Good afternoon, Rafa, Dani. So I have a question. We talked about the rent, so there would be a relevant growth of 6%, given Helloo, the media.

But just to understand, do you see more space for the growth of that line via the administrative rate of managing the shopping malls of third parties or not?

Rafael Sales
CEO, Allos SA

So first, Hello is in many more malls than the shopping malls that we are shareholders and owners. We manage here the shopping malls of Hello. These media services, they are not the same drivers of knowledge with our business of administering a business of third parties. These are two businesses that are very distinctive. Here, you have the same profile of choosing the shopping malls, for example, that are the shopping malls that we want to invest. These are priority so that the radiologists... We can leverage the amount of management for what we do for our shopping malls.

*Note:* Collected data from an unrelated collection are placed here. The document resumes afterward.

Lemma bucket_start_mono ts ts' : minute_ok ts → minute_ok ts' → ts < ts' →
  bucket_start n ts <= bucket_start n ts' ∧ (ends_bucket n ts → bucket_start n ts ≠ bucket_start n ts').
Proof.
  intros Hm Hm' Hlt. pose proof (minute_split ts Hm) as E. pose proof (minute_split ts' Hm') as E'.
  pose proof (minutesIST_range ts). pose proof (minutesIST_range ts').
  destruct (bucket_span ts Hm) as [Hb0 Hb1], (bucket_span ts' Hm') as [Hb0' Hb1'].
  rewrite ist_midnight_day in E, E'. change day_ns with (1440 * Minute) in E, E'.
  assert (ist_day ts < ist_day ts' ∨ (ist_day ts = ist_day ts' ∧ minutesIST ts < minutesIST ts')) as Hc
    by (unfold Minute in *; lia).
  split.
  - unfold bucket_start. fold (bucket_of ts) (bucket_of ts'). rewrite !ist_midnight_day. change day_ns with (1440 * Minute).
    unfold sessionOpenMin, Minute in *. destruct Hc as [Hc|[-> Hc]]; [lia|].
    assert (bucket_of ts <= bucket_of ts') by (unfold bucket_of; apply Z.div_le_mono; lia). nia.
  - intros Hend Heq. apply bucket_start_eq in Heq as [Hd Hb]; [|done..]. destruct Hc as [Hc|[_ Hc]]; [lia|].
    unfold ends_bucket in Hend. pose proof (Z.div_mod (minutesIST ts - sessionOpenMin) n ltac:(lia)) as Hdm.
    rewrite Hend in Hdm. fold (bucket_of ts) in Hdm. nia.
Qed.

(** ** The reference, one minute at a time *)

Lemma summary_one b : summary b [] = b.
Proof. by destruct b. Qed.

Lemma summary_snoc b later x : summary b (later ++ [x]) = bar_add (summary b later) x.
Proof.
  unfold summary, bar_add. simpl. rewrite !fmap_app, last_snoc, foldl_app. simpl.
  by rewrite foldr_max_snoc, foldr_min_snoc.
Qed.

Lemma bucket_bar_other stream m s : bucket_start n m.1 ≠ s → bucket_bar n (stream ++ [m]) s = bucket_bar n stream s.
Proof.
  intros Hne. unfold bucket_bar. rewrite filter_app. rewrite (filter_cons_False _ m) by done. by rewrite app_nil_r.
Qed.

Lemma bucket_bar_new stream m s : bucket_start n m.1 = s → s ∉ bucket_starts n stream →
  bucket_bar n (stream ++ [m]) s = Some {| tb_bar := m.2; tb_TS := s |}.
Proof.
  intros <- Hs. unfold bucket_bar. rewrite filter_app, (filter_cons_True _ m) by done.
  destruct (filter (λ m0, bucket_start n m0.1 = bucket_start n m.1) stream) as [|x l] eqn:E;
    [simpl; by rewrite summary_one|]. exfalso.
  assert (x ∈ filter (λ m0, bucket_start n m0.1 = bucket_start n m.1) stream) as (Hx & Hin)%list_elem_of_filter
    by (rewrite E; left).
  apply Hs. unfold bucket_starts. apply elem_of_remove_dups, list_elem_of_fmap. exists x. by rewrite <-Hx.
Qed.

Lemma bucket_bar_more stream m s bar : bucket_start n m.1 = s → bucket_bar n stream s = Some bar →
  bucket_bar n (stream ++ [m]) s = Some {| tb_bar := bar_add (tb_bar bar) m.2; tb_TS := tb_TS bar |}.
Proof.
  intros <-. unfold bucket_bar. rewrite filter_app, (filter_cons_True _ m) by done. rewrite fmap_app.
  destruct ((filter _ stream).*2) as [|b later]; [done|]. intros [= <-]. simpl. by rewrite summary_snoc.
Qed.

Lemma remove_dups_snoc (l : list Time) x : remove_dups (l ++ [x]) = filter (.≠ x) (remove_dups l) ++ [x].
Proof.
  induction l as [|y l IH]; [done|]. cbn [remove_dups app]. rewrite IH.
  destruct (decide_rel (∈) y l) as [Hy|Hy], (decide_rel (∈) y (l ++ [x])) as [Hy'|Hy']; rewrite ?filter_cons;
    try case_decide; rewrite elem_of_app, list_elem_of_singleton in Hy'; naive_solver.
Qed.

Lemma bucket_starts_snoc stream m :
  bucket_starts n (stream ++ [m]) = filter (.≠ bucket_start n m.1) (bucket_starts n stream) ++ [bucket_start n m.1].
Proof. unfold bucket_starts. rewrite fmap_app. apply remove_dups_snoc. Qed.

(** The bars of a stream, by the reference. *)
Definition bars_of (stream : list minute_bar) : list tfBar := omap (bucket_bar n stream) (bucket_starts n stream).

Lemma omap_ext_in {A B} (f g : A → option B) (l : list A) : (∀ x, x ∈ l → f x = g x) → omap f l = omap g l.
Proof.
  induction l as [|x l IH]; intros Hfg; [done|]. cbn [omap list_omap]. rewrite (Hfg x) by by left.
  rewrite IH; [done|]. intros y Hy. apply Hfg. by right.
Qed.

And the third, the shopping mall doesn't grow a lot, but it's a shopping mall that is very relevant, very important to us, and it gives us scalability. It gives us the capacity. It allows us to offer more business opportunity for the tenants and more opportunities for developing our product and getting the best opportunity for usage. We are very careful when we want to manage a second, another mall. We're going to announce this year, another management this year, but this is not something that grows, as Helloo, for example, grows.

Jonathan Koutras
Equity Research Associate, JPMorgan

Thank you.

Operator

Ladies and gentlemen, if you want to ask any questions, please click on the raise hand button. Since we don't have any more questions, I'd like to give the floor to Mr. Rafael Sales for the closing arguments.

Rafael Sales
CEO, Allos SA

Thank you very much for your interest in our results.

Our IR team will be available to answer additional questions that you have, and we welcome back in three months for the next result. Thank you very much.

Operator

Thank you. The earnings call of the second quarter of 2024 of Allos is closed. Thank you very much for your participation. Have a nice day.